Automated Smart Irrigation System Using IoT-Enabled Autonomous Vehicle with Predictive Analytics
摘要
In this paper, a new Internet of Things (IoT) smart irrigation system is proposed that empowers an autonomous vehicle with predictive analytics to enforce efficient water management in farming. The suggested “Smart Agro-Mobile” system offers a combination of real-time sensing, autonomous mobility, and machine learning to maximize agricultural irrigation systems. It has three-layered architecture consisting of sensing (rain sensor, temperature, soil moisture), processing (Arduino Uno WiFi and Raspberry Pi 3), and cloud analytics layers. The mobile platform, which consists of 12 V LiPo battery, 6 V mini pump, and ultrasonic sensors, travels autonomously in fields to collect environmental information and make precise irrigation.
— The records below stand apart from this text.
(** A boundary serves one lineage.  The check for an earlier drain compares boundary
    and lineage, but the producer key of the drain event is made of the boundary alone:
    once a lineage has drained at a boundary of the run, the drain of any other lineage
    at a boundary of the same name fails with [idempotency_conflict], and delivers
    nothing. *)
Theorem other_lineage_conflicts input w e t ids :
  queue_ok w → op_ok (ODrain input) → accepting w = true → e ∈ history r w →
  fromEntry e = Some (PromotedEvent (boundary input) t ids) → t ≠ targetLineageId input →
  ∃ w', drain opts input w = (inl (jerror "idempotency_conflict"), w') ∧ w_db w' = w_db w.
Proof.
  intros [Hs Hw Hpl] (Hrun & Hb & Ht) Hacc He Hp Hne'. pose proof (open_readable _ _ Hs) as Ho.
  assert (body_world w = open_transaction w) as Hbw by (unfold body_world; by rewrite (sd_open _ _ Hs)).
  destruct (promotion_split _ _ _ _ _ Hw He Hp) as [Hse _].
  assert (∃ w1, drain_body opts input (open_transaction w) = (inl (jerror "idempotency_conflict"), w1)) as [w1 Hbody].
  { unfold drain_body. rewrite (bind_run _ _ _ _ _ (load_run runs (runId input) _ Ho ltac:(by rewrite Hrun) ltac:(by rewrite Hrun))).
    cbn [entries state known]. rewrite Hrun. change (history r (open_transaction w)) with (history r w).
    rewrite nothing_drained.
    2: { intros x ids' Hx Hd. destruct (promotion_split _ _ _ _ _ Hw Hx Hd) as [Hsx _].
         pose proof (one_drain _ _ _ _ Hw Hx He Hsx Hse) as ->. rewrite Hp in Hd. by injection Hd as ->. }
    fold (cutoff_of (history r w)). rewrite (written_deliveries _ input Hw).
    set (ds := notification <$> due _ input).
    pose proof (due_plain plain _ input Hw Hpl : ∀ id, id ∈ Notification.name <$> ds → plain id) as Hplain.
    destruct (taken_boundary input (Notification.name <$> ds) (open_transaction w) e t ids) as (w1 & Hem); try done.
    exists w1. by step_by Hem. }
  destruct (transact_fails opts (drain_body opts input) w (jerror "idempotency_conflict") w1) as (w' & Hd & Hdb);
    [by rewrite Hbw|]. by exists w'.
Qed.
End queue.

(** ** Compacted runs *)

Section compacted.
Context {J : JsonText} {C : Consensus} {L : ConsensusLaws C} {D : NotificationCodec}.
Context (opts : ValidatedOptions).

Lemma load_refused r w :
  journal_ok w → journal_ordered w → nonempty r = true → above_floor w r (-1) = false →
  load r w = (inl (jerror_at "compacted" (default 0%Z (floor_of w r))), w).
Proof.
  intros Hj Ho Hr Hfl. pose proof (readPage_answered r None 512 w Hj Ho Hr eq_refl ltac:(lia)) as Hp. cbv zeta in Hp.
  cbn [from_option id] in Hp. rewrite Hfl in Hp. unfold load. step.
  assert (load_pages (S (length (db_events (w_db w)))) r None [] w =
          (inl (jerror_at "compacted" (default 0%Z (floor_of w r))), w)) as Hl by (cbn [load_pages]; by step_by (Hp eq_refl ltac:(lia))).
  by step_by Hl.
Qed.

(** The queue does not outlive the beginning of its journal.  The queue reads a run's
    history from the start, so once the run has been compacted every admission and every
    drain for it fails with [compacted], and changes nothing. *)
Theorem compacted_run_refuses r n input w :
  journal_ok w → journal_ordered w → nonempty r = true → runId input = r → above_floor w r (-1) = false →
  let refusal := jerror_at "compacted" (default 0%Z (floor_of w r)) in
  (∃ w', admit_ opts r n w = (inl refusal, w') ∧ w_db w' = w_db w) ∧
  (∃ w', drain opts input w = (inl refusal, w') ∧ w_db w' = w_db w).
Proof.
  intros Hj Ho Hr Hrun Hfl refusal. pose proof (body_world_same w) as [Hdb _ _].
  assert (load r (body_world w) = (inl refusal, body_world w)) as Hl.
  { unfold refusal. replace (floor_of w r) with (floor_of (body_world w) r) by (unfold floor_of; by rewrite Hdb).
    apply load_refused; unfold journal_ok, journal_ordered, above_floor, floor_of in *; by rewrite ?Hdb. }
  split;
    [edestruct (transact_fails opts (admit_body opts r n) w refusal) as (w' & H & Hw');
       [unfold admit_body; by step_by Hl|]
    |edestruct (transact_fails opts (drain_body opts input) w refusal) as (w' & H & Hw');
       [unfold drain_body; rewrite Hrun; by step_by Hl|]]; by exists w'.
Qed.
End compacted.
Enhanced Long Short-Term Memory (LSTM) networks, supplemented with dropout layers and attention mechanisms, predict soil moisture content and precipitation possibilities with 92% accuracy, enabling preventive irrigation scheduling. Experimental validation confirms significant improvement over the base method with 40% water conserved while maintaining optimal soil moisture level 98% of the time. Its applicability to all crops and soil conditions is assured by its modularity and its adaptive threshold principle. With removal of the limitations of static sensor networks and incorporation of weather volatility in irrigation decisions, this solution offers an inexpensive, effective approach to precision agriculture. Merging IoT with autonomous mobility is a paradigm shift in agricultural water management, promising tremendous gains for resource-limited small-scale farmers.